■ **Task goal**
Track down each line below containing the string "PyError" and copy it.

■ **Dataset content**
---

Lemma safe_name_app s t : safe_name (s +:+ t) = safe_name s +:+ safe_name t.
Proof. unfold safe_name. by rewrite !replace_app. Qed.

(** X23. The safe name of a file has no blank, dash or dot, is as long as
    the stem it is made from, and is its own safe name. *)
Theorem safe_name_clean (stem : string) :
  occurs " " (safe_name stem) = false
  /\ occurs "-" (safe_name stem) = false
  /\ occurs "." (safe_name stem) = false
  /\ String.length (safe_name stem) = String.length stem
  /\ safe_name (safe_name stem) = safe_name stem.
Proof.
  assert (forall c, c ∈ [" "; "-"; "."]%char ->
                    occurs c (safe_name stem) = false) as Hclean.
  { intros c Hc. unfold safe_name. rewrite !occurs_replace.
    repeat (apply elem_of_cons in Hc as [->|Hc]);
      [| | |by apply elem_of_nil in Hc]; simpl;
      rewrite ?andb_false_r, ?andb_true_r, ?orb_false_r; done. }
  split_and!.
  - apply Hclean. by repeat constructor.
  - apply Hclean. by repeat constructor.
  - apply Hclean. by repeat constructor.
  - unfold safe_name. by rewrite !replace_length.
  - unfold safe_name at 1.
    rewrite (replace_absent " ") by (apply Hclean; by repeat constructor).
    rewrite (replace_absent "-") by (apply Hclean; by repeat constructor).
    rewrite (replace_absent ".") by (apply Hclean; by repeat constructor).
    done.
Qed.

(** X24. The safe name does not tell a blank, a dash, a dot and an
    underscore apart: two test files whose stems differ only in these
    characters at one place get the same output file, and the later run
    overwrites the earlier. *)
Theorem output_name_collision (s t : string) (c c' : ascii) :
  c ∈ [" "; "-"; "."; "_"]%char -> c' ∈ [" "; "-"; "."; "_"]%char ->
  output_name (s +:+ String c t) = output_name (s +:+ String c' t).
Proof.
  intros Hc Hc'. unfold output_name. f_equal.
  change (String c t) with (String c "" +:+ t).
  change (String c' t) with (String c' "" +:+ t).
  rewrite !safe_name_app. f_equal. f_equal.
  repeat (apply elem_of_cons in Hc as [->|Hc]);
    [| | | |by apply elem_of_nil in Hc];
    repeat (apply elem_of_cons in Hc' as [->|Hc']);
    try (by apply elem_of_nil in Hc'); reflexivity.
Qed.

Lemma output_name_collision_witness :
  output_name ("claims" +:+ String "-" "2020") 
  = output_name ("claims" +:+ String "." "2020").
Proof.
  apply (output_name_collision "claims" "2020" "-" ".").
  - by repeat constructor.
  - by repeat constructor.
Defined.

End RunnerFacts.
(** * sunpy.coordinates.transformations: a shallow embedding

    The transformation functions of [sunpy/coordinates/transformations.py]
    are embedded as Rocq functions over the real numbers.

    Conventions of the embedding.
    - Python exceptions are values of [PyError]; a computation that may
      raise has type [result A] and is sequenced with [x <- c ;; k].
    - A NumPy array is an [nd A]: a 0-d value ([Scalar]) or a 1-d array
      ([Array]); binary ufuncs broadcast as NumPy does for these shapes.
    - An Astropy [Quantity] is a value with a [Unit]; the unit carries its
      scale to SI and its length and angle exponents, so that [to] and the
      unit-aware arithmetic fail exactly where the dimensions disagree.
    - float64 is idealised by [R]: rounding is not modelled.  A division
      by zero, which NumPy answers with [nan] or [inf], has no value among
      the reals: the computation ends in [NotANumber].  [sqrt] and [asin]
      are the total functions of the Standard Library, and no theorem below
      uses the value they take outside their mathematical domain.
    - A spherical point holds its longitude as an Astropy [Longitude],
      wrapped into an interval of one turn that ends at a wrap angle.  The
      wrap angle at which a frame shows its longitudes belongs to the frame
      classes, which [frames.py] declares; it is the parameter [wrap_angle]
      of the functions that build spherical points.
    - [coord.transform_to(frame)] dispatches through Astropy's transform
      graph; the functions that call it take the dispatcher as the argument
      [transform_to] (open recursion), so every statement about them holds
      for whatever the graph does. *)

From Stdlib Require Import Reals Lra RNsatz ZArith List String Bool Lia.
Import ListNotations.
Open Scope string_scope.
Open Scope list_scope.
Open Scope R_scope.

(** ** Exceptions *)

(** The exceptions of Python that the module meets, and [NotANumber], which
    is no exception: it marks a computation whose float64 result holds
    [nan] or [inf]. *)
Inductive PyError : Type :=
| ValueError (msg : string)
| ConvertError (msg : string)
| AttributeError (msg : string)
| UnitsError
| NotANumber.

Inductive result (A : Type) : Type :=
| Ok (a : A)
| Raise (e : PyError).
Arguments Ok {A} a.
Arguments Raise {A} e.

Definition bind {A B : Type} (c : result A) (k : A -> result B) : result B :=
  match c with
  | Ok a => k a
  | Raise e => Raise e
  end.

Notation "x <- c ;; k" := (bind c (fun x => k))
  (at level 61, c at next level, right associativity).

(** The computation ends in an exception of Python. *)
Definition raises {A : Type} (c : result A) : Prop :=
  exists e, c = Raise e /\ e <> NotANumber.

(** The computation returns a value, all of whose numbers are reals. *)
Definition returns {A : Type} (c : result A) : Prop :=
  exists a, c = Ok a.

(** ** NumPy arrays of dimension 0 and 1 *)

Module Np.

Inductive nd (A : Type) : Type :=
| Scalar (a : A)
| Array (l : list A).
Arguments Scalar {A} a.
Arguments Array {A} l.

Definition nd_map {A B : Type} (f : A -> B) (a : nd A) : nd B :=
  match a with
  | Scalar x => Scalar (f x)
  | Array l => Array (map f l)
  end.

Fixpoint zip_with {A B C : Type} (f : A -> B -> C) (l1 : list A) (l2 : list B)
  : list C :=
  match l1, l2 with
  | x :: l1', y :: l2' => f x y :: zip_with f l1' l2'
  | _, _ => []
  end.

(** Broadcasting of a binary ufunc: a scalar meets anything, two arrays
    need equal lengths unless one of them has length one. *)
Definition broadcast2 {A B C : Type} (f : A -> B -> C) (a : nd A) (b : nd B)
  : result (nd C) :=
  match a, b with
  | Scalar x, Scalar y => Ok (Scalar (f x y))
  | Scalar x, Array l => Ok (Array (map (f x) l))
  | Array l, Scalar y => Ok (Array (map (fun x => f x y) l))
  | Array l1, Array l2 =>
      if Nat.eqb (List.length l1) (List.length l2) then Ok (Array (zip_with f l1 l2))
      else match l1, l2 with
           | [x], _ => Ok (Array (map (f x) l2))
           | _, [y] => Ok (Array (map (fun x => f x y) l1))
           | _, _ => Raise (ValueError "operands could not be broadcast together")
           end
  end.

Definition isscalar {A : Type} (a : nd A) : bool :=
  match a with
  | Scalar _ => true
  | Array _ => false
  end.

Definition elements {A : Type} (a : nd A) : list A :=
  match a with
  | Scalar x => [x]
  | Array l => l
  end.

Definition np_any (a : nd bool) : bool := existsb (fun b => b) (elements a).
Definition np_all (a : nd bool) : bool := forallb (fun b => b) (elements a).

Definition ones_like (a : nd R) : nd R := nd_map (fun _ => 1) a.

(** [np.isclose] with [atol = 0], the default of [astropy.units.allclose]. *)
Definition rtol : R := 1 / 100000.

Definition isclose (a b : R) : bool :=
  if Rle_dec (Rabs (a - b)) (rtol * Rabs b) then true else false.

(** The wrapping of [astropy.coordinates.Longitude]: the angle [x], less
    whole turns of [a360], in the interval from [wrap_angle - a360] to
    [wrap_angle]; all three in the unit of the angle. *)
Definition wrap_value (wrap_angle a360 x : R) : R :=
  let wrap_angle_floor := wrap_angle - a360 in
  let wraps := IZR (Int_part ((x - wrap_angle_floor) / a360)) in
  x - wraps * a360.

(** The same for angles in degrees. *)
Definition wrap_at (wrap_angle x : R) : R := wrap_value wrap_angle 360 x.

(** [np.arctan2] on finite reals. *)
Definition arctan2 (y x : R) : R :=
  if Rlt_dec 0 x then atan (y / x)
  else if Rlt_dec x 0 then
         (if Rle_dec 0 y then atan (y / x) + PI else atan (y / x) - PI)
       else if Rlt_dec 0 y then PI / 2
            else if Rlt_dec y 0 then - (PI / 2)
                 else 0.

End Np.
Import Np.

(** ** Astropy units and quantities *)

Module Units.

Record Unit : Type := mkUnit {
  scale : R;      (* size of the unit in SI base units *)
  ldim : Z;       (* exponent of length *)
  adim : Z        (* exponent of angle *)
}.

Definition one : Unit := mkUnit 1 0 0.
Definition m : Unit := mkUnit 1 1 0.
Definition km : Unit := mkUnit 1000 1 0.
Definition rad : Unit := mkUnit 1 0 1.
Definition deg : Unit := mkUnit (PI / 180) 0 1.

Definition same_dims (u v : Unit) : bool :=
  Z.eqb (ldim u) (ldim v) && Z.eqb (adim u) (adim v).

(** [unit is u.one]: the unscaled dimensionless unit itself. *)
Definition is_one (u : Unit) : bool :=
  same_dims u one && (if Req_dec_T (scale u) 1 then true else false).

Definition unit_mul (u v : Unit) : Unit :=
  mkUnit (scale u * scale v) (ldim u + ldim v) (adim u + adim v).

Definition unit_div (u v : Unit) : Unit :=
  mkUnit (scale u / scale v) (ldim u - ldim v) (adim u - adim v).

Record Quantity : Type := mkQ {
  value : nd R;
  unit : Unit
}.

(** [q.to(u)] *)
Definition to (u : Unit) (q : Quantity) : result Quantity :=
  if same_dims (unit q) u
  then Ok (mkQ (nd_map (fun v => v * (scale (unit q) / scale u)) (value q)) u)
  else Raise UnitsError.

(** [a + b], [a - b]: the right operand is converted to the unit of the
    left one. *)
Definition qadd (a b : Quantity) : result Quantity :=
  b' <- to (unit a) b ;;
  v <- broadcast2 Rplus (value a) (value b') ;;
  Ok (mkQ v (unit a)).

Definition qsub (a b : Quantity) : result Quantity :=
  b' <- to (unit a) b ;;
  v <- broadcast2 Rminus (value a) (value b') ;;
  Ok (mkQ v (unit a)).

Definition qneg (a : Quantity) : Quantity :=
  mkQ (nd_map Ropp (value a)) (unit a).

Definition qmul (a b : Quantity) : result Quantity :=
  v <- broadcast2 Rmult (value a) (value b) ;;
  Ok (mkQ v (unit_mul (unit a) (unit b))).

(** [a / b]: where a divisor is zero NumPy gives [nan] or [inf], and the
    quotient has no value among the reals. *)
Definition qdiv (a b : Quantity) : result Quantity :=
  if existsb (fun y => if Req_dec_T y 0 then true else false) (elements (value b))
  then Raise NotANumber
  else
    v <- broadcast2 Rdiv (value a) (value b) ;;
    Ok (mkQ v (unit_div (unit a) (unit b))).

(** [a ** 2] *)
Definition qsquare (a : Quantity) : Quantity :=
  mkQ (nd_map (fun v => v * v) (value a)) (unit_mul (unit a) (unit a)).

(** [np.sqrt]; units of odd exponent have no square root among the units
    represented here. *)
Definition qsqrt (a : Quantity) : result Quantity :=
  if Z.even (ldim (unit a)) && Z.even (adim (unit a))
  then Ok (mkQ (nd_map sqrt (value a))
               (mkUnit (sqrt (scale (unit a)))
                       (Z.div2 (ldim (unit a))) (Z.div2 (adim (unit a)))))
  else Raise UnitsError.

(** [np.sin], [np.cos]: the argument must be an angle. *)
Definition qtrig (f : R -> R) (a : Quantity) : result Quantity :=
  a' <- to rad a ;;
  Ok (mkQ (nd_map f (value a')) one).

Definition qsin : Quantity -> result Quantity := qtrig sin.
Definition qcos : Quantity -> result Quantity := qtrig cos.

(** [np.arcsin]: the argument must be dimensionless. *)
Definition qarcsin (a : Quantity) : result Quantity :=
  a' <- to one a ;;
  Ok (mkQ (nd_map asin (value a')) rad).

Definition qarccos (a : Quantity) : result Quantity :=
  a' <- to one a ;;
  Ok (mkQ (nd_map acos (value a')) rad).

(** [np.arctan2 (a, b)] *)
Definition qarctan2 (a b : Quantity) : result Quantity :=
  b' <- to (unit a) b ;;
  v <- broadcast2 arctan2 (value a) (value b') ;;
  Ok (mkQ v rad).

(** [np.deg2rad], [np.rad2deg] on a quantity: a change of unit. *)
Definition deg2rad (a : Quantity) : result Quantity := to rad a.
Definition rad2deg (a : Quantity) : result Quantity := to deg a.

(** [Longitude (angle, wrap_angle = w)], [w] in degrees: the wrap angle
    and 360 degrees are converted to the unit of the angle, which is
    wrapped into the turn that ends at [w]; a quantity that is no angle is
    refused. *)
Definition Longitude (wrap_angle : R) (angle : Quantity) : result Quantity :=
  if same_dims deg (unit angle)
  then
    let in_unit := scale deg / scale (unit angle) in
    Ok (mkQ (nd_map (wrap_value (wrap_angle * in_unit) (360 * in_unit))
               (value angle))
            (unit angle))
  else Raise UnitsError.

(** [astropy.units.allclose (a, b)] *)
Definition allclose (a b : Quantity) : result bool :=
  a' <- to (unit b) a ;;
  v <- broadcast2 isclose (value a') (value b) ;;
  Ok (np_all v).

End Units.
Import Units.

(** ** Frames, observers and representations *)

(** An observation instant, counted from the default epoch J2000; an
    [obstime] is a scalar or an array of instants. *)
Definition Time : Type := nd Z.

---

■ **Result of the exercise**
    - Python exceptions are values of [PyError]; a computation that may
Inductive PyError : Type :=
| Raise (e : PyError).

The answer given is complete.